İçeri girip odayı hızla incelemeye başladım. Görünürde dağınık yataktan ve kıyafet dolabından başka bir şey yoktu. Sessizce birkaç saniye bekledim. Dolabın tarafından bir ağlama sesi geliyordu. Dolabın önüne gelip kapaklarını hızlıca açtım.
Gördüğümle bir süre donup kaldım. Eminim bunu gören biri de benim gibi tepki verirdi. Dolabın içinde büzüşmüş kendimi korumaya çalışan bir kız vardı.
"Hey sakin ol, sana zarar vermeyeceğim." dedim, önümde iki büklüm kalmış küçük kıza bakarken.
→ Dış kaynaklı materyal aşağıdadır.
(** C5. With a summation routine that adds up its entries, on a valid table
    the categories are the distinct values of the [Graph_Type] column,
    without repetition and in order of first appearance; the two lists of
    means are aligned with them; and the mean of a category is a float64
    sum, divided by their number, of the times of exactly the rows whose
    [Graph_Type] is that category, of which there is at least one. *)
Theorem group_summary_means (df : DataFrame) :
  lawful_sum ->
  valid_frame df = true ->
  exists g gts,
    getitem df "Graph_Type" = Ok g
    /\ graph_types df = Ok gts
    /\ NoDup gts
    /\ (forall v, In v gts <-> In v g)
    /\ StronglySorted lt (map (fun v => first_pos v g) gts)
    /\ prim_times df gts =
         Ok (map (fun gt =>
                    arithmetic_mean (category_values df "Prim_Time_ms" gt))
                 gts)
    /\ kruskal_times df gts =
         Ok (map (fun gt =>
                    arithmetic_mean (category_values df "Kruskal_Time_ms" gt))
                 gts)
    /\ (forall gt col, In gt gts ->
          category_values df col gt <> []
          /\ exists total,
               sum_of (category_values df col gt) total
               /\ arithmetic_mean (category_values df col gt)
                  = F64.div total
                      (F64.of_nat (List.length (category_values df col gt))))
    /\ (forall gt r, In gt gts -> In r (rows df) ->
          (in_category df gt r = true <-> field df "Graph_Type" r = gt)).
Proof.
  intros Hsum Hv.
  pose proof (labels_are_str df Hv) as Hstr.
  exists (map (field df "Graph_Type") (rows df)),
         (unique (map (field df "Graph_Type") (rows df))).
  split; [apply getitem_has, valid_frame_columns; simpl; auto 10|].
  split; [now apply graph_types_unique|].
  split; [apply unique_from_NoDup, Hstr|].
  split; [intros v; now apply unique_labels_In|].
  split; [apply unique_from_sorted, Hstr|].
  split; [apply group_means_Ok; auto|].
  split; [apply group_means_Ok; auto|].
  split.
  { intros gt col Hin. split.
    - apply category_values_nonempty; [exact Hv|].
      now apply (unique_labels_In df gt Hv).
    - now apply arithmetic_mean_sum. }
  intros gt r Hin Hr. unfold in_category.
  pose proof (valid_row_label df r (valid_frame_rows df r Hv Hr)) as Hl.
  apply (unique_labels_In df gt Hv) in Hin. rewrite Forall_forall in Hstr.
  specialize (Hstr gt Hin).
  destruct (field df "Graph_Type" r) as [| | s |]; try discriminate.
  destruct gt as [| | t |]; try discriminate. simpl.
  rewrite String.eqb_eq. split; [now intros -> | now intros [= ->]].
Qed.

End GroupMeans.

(** Left-to-right summation adds up its entries. *)
Lemma seq_sum_from (xs : list F64.float) :
  forall (done : list F64.float) (acc : F64.float),
    sum_of done acc -> sum_of (done ++ xs) (fold_left F64.add xs acc).
Proof.
  induction xs as [|x t IH]; intros done acc Hacc; simpl.
  - now rewrite app_nil_r.
  - replace (done ++ x :: t) with ((done ++ [x]) ++ t)
      by (now rewrite <- app_assoc).
    apply IH. apply (sum_of_split _ done [x] acc x);
      [apply Permutation_refl | exact Hacc | apply sum_of_one].
Qed.

Lemma seq_sum_lawful : lawful_sum (H := Reference.platform).
Proof.
  intros xs. apply (seq_sum_from xs [] F64.zero). apply sum_of_nil.
Qed.

(** A summation routine that returns zero whatever it is given is not
    lawful. *)
Lemma zero_sum_unlawful :
  ~ lawful_sum (H := {| fsum := fun _ => F64.zero;
                        infer_scalar := Reference.scalar;
                        dedup_suffix := Reference.numbered;
                        read_error := Reference.missing_file |}).
Proof.
  intros Hsum. specialize (Hsum [F64.dec 20 1]). cbn [fsum] in Hsum.
  assert (Hone : forall l v, sum_of l v ->
            l = [F64.dec 20 1] \/ l = [] ->
            (l = [] -> v = F64.zero) /\ (l = [F64.dec 20 1] -> v = F64.dec 20 1)).
  { clear Hsum. induction 1 as [| x | l l1 l2 v1 v2 Hp H1 IH1 H2 IH2].
    - intros _. split; [reflexivity | discriminate].
    - intros _. split; [discriminate | now intros [= ->]].
    - intros Hl.
      assert (Hparts : (l1 = [] /\ l2 = l) \/ (l2 = [] /\ l1 = l)).
      { destruct Hl as [-> | ->].
        - apply Permutation_length_1_inv in Hp.
          destruct l1 as [|a [|b l1]]; simpl in Hp.
          + left. auto.
          + destruct l2; [|discriminate]. right. now rewrite <- Hp.
          + discriminate.
        - apply Permutation_nil in Hp.
          apply app_eq_nil in Hp. destruct Hp as [-> ->]. left. auto. }
      destruct Hparts as [[-> ->] | [-> ->]].
      + destruct (IH1 (or_intror eq_refl)) as [Z1 _].
        destruct (IH2 Hl) as [Z2 O2]. rewrite (Z1 eq_refl). split.
        * intros E. rewrite (Z2 E). reflexivity.
        * intros E. rewrite (O2 E). reflexivity.
      + destruct (IH2 (or_intror eq_refl)) as [Z2 _].
        destruct (IH1 Hl) as [Z1 O1]. rewrite (Z2 eq_refl). split.
        * intros E. rewrite (Z1 E). reflexivity.
        * intros E. rewrite (O1 E). reflexivity. }
  destruct (Hone _ _ Hsum (or_introl eq_refl)) as [_ Hv].
  specialize (Hv eq_refl). discriminate.
Qed.

Lemma group_summary_means_witness :
  valid_frame two_groups_df = true
  /\ Script.graph_types two_groups_df = Ok [VStr "Small"; VStr "Large"]
  /\ Script.prim_times (H := Reference.platform) two_groups_df
       [VStr "Small"; VStr "Large"]
     = Ok [F64.dec 20 1; F64.dec 50 1]
  /\ Script.kruskal_times (H := Reference.platform) two_groups_df
       [VStr "Small"; VStr "Large"]
     = Ok [F64.dec 15 1; F64.dec 40 1].
Proof.
  split; [reflexivity|].
  destruct (group_summary_means (H := Reference.platform)
              two_groups_df seq_sum_lawful eq_refl)
    as (g & gts & _ & Hgt & _ & _ & _ & Hp & Hk & _).
  assert (E : gts = [VStr "Small"; VStr "Large"])
    by (vm_compute in Hgt; now injection Hgt).
  subst gts.
  split; [exact Hgt|].
  split; [rewrite Hp | rewrite Hk]; vm_compute; reflexivity.
Defined.

(* ===================================================================== *)
(** ** Loading *)
(* ===================================================================== *)

Section Loading.

Context `{Platform}.
Import Pandas Script.









(** [read_csv] reads only the file at the path it is given. *)
Lemma read_csv_ext fs fs' (path : string) :
  fs path = fs' path -> read_csv fs path = read_csv fs' path.
Proof. intros E. unfold read_csv. rewrite E. reflexivity. Qed.


End Loading.



(* ===================================================================== *)
(** ** Sequencing: what prints, what aborts *)
(* ===================================================================== *)

Section Control.

Lemma silent_lift {A} (r : result A) : silent (lift r).
Proof. intros out. reflexivity. Qed.

Lemma silent_chart (w : World) (c : ChartCall) : silent (chart w c).
Proof. intros out. unfold chart. destruct (draw w c); reflexivity. Qed.

Lemma silent_bind {A B} (c : M A) (k : A -> M B) :
  silent c -> (forall a, silent (k a)) -> silent (mbind c k).
Proof.
  intros Hc Hk out. unfold mbind. specialize (Hc out).
  destruct (c out) as [out' [e | a]]; simpl in *; subst; [reflexivity|].
  apply Hk.
Qed.

Lemma chart_aborts (w : World) (c : ChartCall) (e : exn) :
  draw w c = Some e -> aborts (chart w c).
Proof. intros Hd out. exists e. unfold chart. rewrite Hd. reflexivity. Qed.

Lemma aborts_bind_left {A B} (c : M A) (k : A -> M B) :
  aborts c -> aborts (mbind c k).
Proof.
  intros Hc out. destruct (Hc out) as [e He]. exists e.
  unfold mbind. rewrite He. reflexivity.
Qed.

Lemma aborts_bind_right {A B} (c : M A) (k : A -> M B) :
  silent c -> (forall a, aborts (k a)) -> aborts (mbind c k).
Proof.
  intros Hc Hk out. unfold mbind. specialize (Hc out).
  destruct (c out) as [out' [e | a]]; simpl in Hc; subst.
  - now exists e.
  - apply Hk.
Qed.

(** A silent statement followed by [k] ends well only if it ended well
    itself, and then [k] ran on the same output. *)
Lemma bind_Ok_inv {A B} (c : M A) (k : A -> M B)
    (out out' : list string) (b : B) :
  silent c ->
  mbind c k out = (out', Ok b) ->
  exists a, c out = (out, Ok a) /\ k a out = (out', Ok b).
Proof.
  intros Hc. unfold mbind. specialize (Hc out).
  destruct (c out) as [o [e | a]]; simpl in Hc; subst.
  - discriminate.
  - intros Hk. exists a. split; [reflexivity | exact Hk].
Qed.

Lemma chart_quiet (w : World) (c : ChartCall) (out : list string) :
  draw w c = None -> chart w c out = (out, Ok tt).
Proof. intros Hd. unfold chart. rewrite Hd. reflexivity. Qed.

Lemma mbind_Ok {A B} (c : M A) (k : A -> M B) (out out' : list string)
    (a : A) :
  c out = (out', Ok a) -> mbind c k out = k a out'.
Proof. intros Hc. unfold mbind. rewrite Hc. reflexivity. Qed.

Lemma mbind_raise {A B} (c : M A) (k : A -> M B) (out out' : list string)
    (e : exn) :
  c out = (out', inl e) -> mbind c k out = (out', inl e).
Proof. intros Hc. unfold mbind. rewrite Hc. reflexivity. Qed.

Lemma mbind_chart_quiet {B} (w : World) (c : ChartCall) (k : unit -> M B)
    (out : list string) :
  draw w c = None -> mbind (chart w c) k out = k tt out.
Proof. intros Hd. apply mbind_Ok. now apply chart_quiet. Qed.

Lemma mbind_chart_raise {B} (w : World) (c : ChartCall) (k : unit -> M B)
    (out : list string) (e : exn) :
  draw w c = Some e -> mbind (chart w c) k out = (out, inl e).
Proof.
  intros Hd. apply mbind_raise. unfold chart. rewrite Hd. reflexivity.
Qed.

Lemma mbind_lift_Ok {A B} (r : result A) (a : A) (k : A -> M B)
    (out : list string) :
  r = Ok a -> mbind (lift r) k out = k a out.
Proof. intros ->. reflexivity. Qed.

End Control.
Üstünde beyaz bir gecelik vardı. Bir an bununla üşüyüp üşümediğini düşündüm. Ama sonra annemin yazdıkları aklıma gelince böyle bir şey giymesinin normal -hayır böyle bir şey giymesi kesinlikle normal değil, o küçük bir kız- olduğunu anladım.
Elimi kızın yüzüne doğru uzattım ama sıçramasıyla geri çekmem bir oldu. Ne vahşiliklere maruz kalmıştı? Hayatını mahvetmişlerdi. Kendi küçüklüğüme kötü derken bu küçük kızın böyle bir şey yaşaması... Dile bile getiremiyordum o kelimeyi. Acı veriyordu çünkü.
"Ben de küçük bir kızdım biliyor musun? Senin gibi küçücüktüm." ilgisini çekmiştim. Yüzünü dizlerinden hafifçe kaldırıp bana bakıyordu. Gülümsedim ona. "Ama hep güçlü durmaya çalışıyordum. Kendimi asla küçük düşürüyordum."dedim.
"Ben düşürüyor muyum?" diye sordu. Çok yumuşak bir ses tonu vardı. Kim bilir nasıl kandırmışlardı onu.
"Hayır tabi ki tatlım. Sen benden daha güçlüsün hem de. Benim şu anki halimden bile güçlüsün sen." diye moral vermeye çalıştım ki söylediklerimde haklıydım.
"Sen bana zarar vermeyeceksin, değil mi? Lütfen verme. Her tarafım acıyor. Lütfen yapma." diye ağlamaya başladı.
"Hayır, hayır. Ben seni kurtarmaya geldim." dedim ona. "Buradan gitmek istiyor musun?"